Activity
Scan the material for "SDSU". Copy every line it appears in.

Information supplied
(** Whatever the feed holds, a formatted game has a game mode of 0, 1 or 2,
    one or two status lines, the logo flag set, and no class at all: no
    branch of the status switch adds one. *)
Theorem output_shape (league : string) (localTZ : TimeZone) (data : Data)
  (teams : option (list string)) :
  Forall (fun fg =>
            0 <= Formatted.gameMode fg <= 2
            /\ (1 <= length (Formatted.status fg) <= 2)%nat
            /\ Formatted.classes fg = []
            /\ Formatted.usePngLogos fg = true)
    (fst (formatScores league localTZ data teams)).
Proof.
  rewrite formatScores_output. apply Forall_map, Forall_forall.
  intros game _.
  pose proof (formatGame_status league localTZ game) as E.
  destruct (statusOf_by_id league localTZ game) as (H2 & H1 & H0 & L2 & L1 & C).
  rewrite <- E in H2, H1, H0, L2, L1, C.
  cbn [fst snd] in H2, H1, H0, L2, L1, C.
  repeat split.
  - destruct (string_dec (type_id (status game)) "3") as [e|n];
      [apply H2 in e; lia|].
    destruct (in_dec string_dec (type_id (status game)) liveIds) as [i|i];
      [apply H1 in i; lia | assert (Formatted.gameMode
         (fst (formatGame league localTZ game)) = 0) by (apply H0; tauto); lia].
  - destruct (string_dec (type_id (status game)) "3") as [e|n];
      [apply H2 in e; lia|].
    destruct (in_dec string_dec (type_id (status game)) liveIds) as [i|i];
      [apply H1 in i; lia | assert (Formatted.gameMode
         (fst (formatGame league localTZ game)) = 0) by (apply H0; tauto); lia].
  - destruct (in_dec string_dec (type_id (status game)) periodIds) as [i|i];
      [apply L2 in i | apply L1 in i]; lia.
  - destruct (in_dec string_dec (type_id (status game)) periodIds) as [i|i];
      [apply L2 in i | apply L1 in i]; lia.
  - exact C.
  - unfold formatGame.
    destruct (statusOf league localTZ game) as [[gameState classes] lines].
    destruct (String.eqb _ "away"); cbv zeta;
      repeat match goal with
             | |- context [if ?b then _ else _] => destruct b
             end; reflexivity.
Qed.

(** The game mode follows the status id alone: FINAL for "3" and for no
    other id, LIVE for the seven ids of a game in progress, SCHEDULED for
    every other id, known or not; and there are two status lines (a clock or
    "END", then the period) for the ids "2", "21", "24" and "22", one line
    otherwise. *)
Theorem gameMode_by_id (league : string) (localTZ : TimeZone) (game : Game) :
  let id := type_id (status game) in
  let fg := fst (formatGame league localTZ game) in
  (Formatted.gameMode fg = gameStateCode FINAL <-> id = "3")
  /\ (Formatted.gameMode fg = gameStateCode LIVE <-> In id liveIds)
  /\ (Formatted.gameMode fg = gameStateCode SCHEDULED <->
      id <> "3" /\ ~ In id liveIds)
  /\ (length (Formatted.status fg) = 2%nat <-> In id periodIds)
  /\ (length (Formatted.status fg) = 1%nat <-> ~ In id periodIds).
Proof.
  intros id fg.
  pose proof (formatGame_status league localTZ game) as E. fold fg in E.
  destruct (statusOf_by_id league localTZ game) as (H2 & H1 & H0 & L2 & L1 & _).
  rewrite <- E in H2, H1, H0, L2, L1. cbn [fst snd] in H2, H1, H0, L2, L1.
  unfold gameStateCode. subst id. tauto.
Qed.

(** ** The fields of a formatted game *)

(** [formatGame] in one piece: the competitors the flag chooses, then the
    SDSU rule on the home one or else on the visiting one. *)
Lemma formatGame_fields (league : string) (localTZ : TimeZone) (game : Game) :
  let h := homeCompetitor game in
  let v := visitingCompetitor game in
  let h' := if isSouthDakotaState league h
            then setAbbreviation h "SDSU " else h in
  let v' := if negb (isSouthDakotaState league h)
               && isSouthDakotaState league v
            then setAbbreviation v "SDSU " else v in
  formatGame league localTZ game
  = (Formatted.mk
       (snd (fst (statusOf league localTZ game)))
       (fst (fst (statusOf league localTZ game)))
       (abbreviation (team h')) (abbreviation (team v'))
       (longName league h') (longName league v')
       (JS.parseInt (score h')) (JS.parseInt (score v'))
       (snd (statusOf league localTZ game))
       true,
     if String.eqb (homeAway (competitor0 (competition game))) "away"
     then setCompetitors game v' h'
     else setCompetitors game h' v').
Proof.
  unfold formatGame, homeCompetitor, visitingCompetitor.
  destruct (statusOf league localTZ game) as [[gameState classes] lines].
  destruct (String.eqb (homeAway (competitor0 (competition game))) "away");
    cbv zeta;
    match goal with
    | |- context [isSouthDakotaState league ?h] =>
        destruct (isSouthDakotaState league h)
    end; simpl;
    try match goal with
    | |- context [isSouthDakotaState league ?v] =>
        destruct (isSouthDakotaState league v)
    end; reflexivity.
Qed.

(** The long names are built on the short codes emitted: in the two college
    leagues the long name of a side is its emitted short code (with the
    space of the SDSU rule, if it fired), a space, and the short display
    name of the competitor the flag chose; in any other league it is that
    short display name alone. *)
Theorem long_names (league : string) (localTZ : TimeZone) (game : Game) :
  let fg := fst (formatGame league localTZ game) in
  let college := String.eqb league "NCAAF" || String.eqb league "NCAAM" in
  Formatted.hTeamLong fg
  = (if college then Formatted.hTeam fg ++ " " else "")
      ++ shortDisplayName (team (homeCompetitor game))
  /\ Formatted.vTeamLong fg
     = (if college then Formatted.vTeam fg ++ " " else "")
         ++ shortDisplayName (team (visitingCompetitor game)).
Proof.
  rewrite formatGame_fields. simpl. unfold longName.
  destruct (isSouthDakotaState league (homeCompetitor game));
    destruct (isSouthDakotaState league (visitingCompetitor game));
    simpl; split; reflexivity.
Qed.

(** The scores go with the teams: the home score is read from the
    competitor the flag makes the home one, the visiting score from the
    other, in every league and whether or not the SDSU rule fires. *)
Theorem scores_by_flag (league : string) (localTZ : TimeZone) (game : Game) :
  let fg := fst (formatGame league localTZ game) in
  Formatted.hScore fg = JS.parseInt (score (homeCompetitor game))
  /\ Formatted.vScore fg = JS.parseInt (score (visitingCompetitor game))
  /\ (homeAway (competitor0 (competition game)) = "away" ->
      Formatted.hScore fg = JS.parseInt (score (competitor1 (competition game)))
      /\ Formatted.vScore fg
         = JS.parseInt (score (competitor0 (competition game)))).
Proof.
  rewrite formatGame_fields. simpl.
  assert (S : forall c (b : bool),
             score (if b then setAbbreviation c "SDSU " else c) = score c)
    by (intros c []; reflexivity).
  rewrite !S. split; [reflexivity|]. split; [reflexivity|].
  intros H. unfold homeCompetitor, visitingCompetitor. rewrite H.
  split; reflexivity.
Qed.

(** ** What a call writes *)

Lemma isSouthDakotaState_abbreviation (league : string) (c : Competitor) :
  isSouthDakotaState league c = true ->
  league = "NCAAF" /\ abbreviation (team c) = "SDSU".
Proof.
  unfold isSouthDakotaState. intros H.
  apply andb_true_iff in H as [H _]. apply andb_true_iff in H as [H1 H2].
  split; now apply String.eqb_eq.
Qed.

Lemma isSouthDakotaState_rewritten (league : string) (c : Competitor) :
  isSouthDakotaState league (setAbbreviation c "SDSU ") = false.
Proof.
  unfold isSouthDakotaState. simpl.
  now destruct (String.eqb league "NCAAF").
Qed.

Solution for this task
    SDSU rule on the home one or else on the visiting one. *)
            then setAbbreviation h "SDSU " else h in
            then setAbbreviation v "SDSU " else v in
    space of the SDSU rule, if it fired), a space, and the short display
    other, in every league and whether or not the SDSU rule fires. *)
             score (if b then setAbbreviation c "SDSU " else c) = score c)
  league = "NCAAF" /\ abbreviation (team c) = "SDSU".
  isSouthDakotaState league (setAbbreviation c "SDSU ") = false.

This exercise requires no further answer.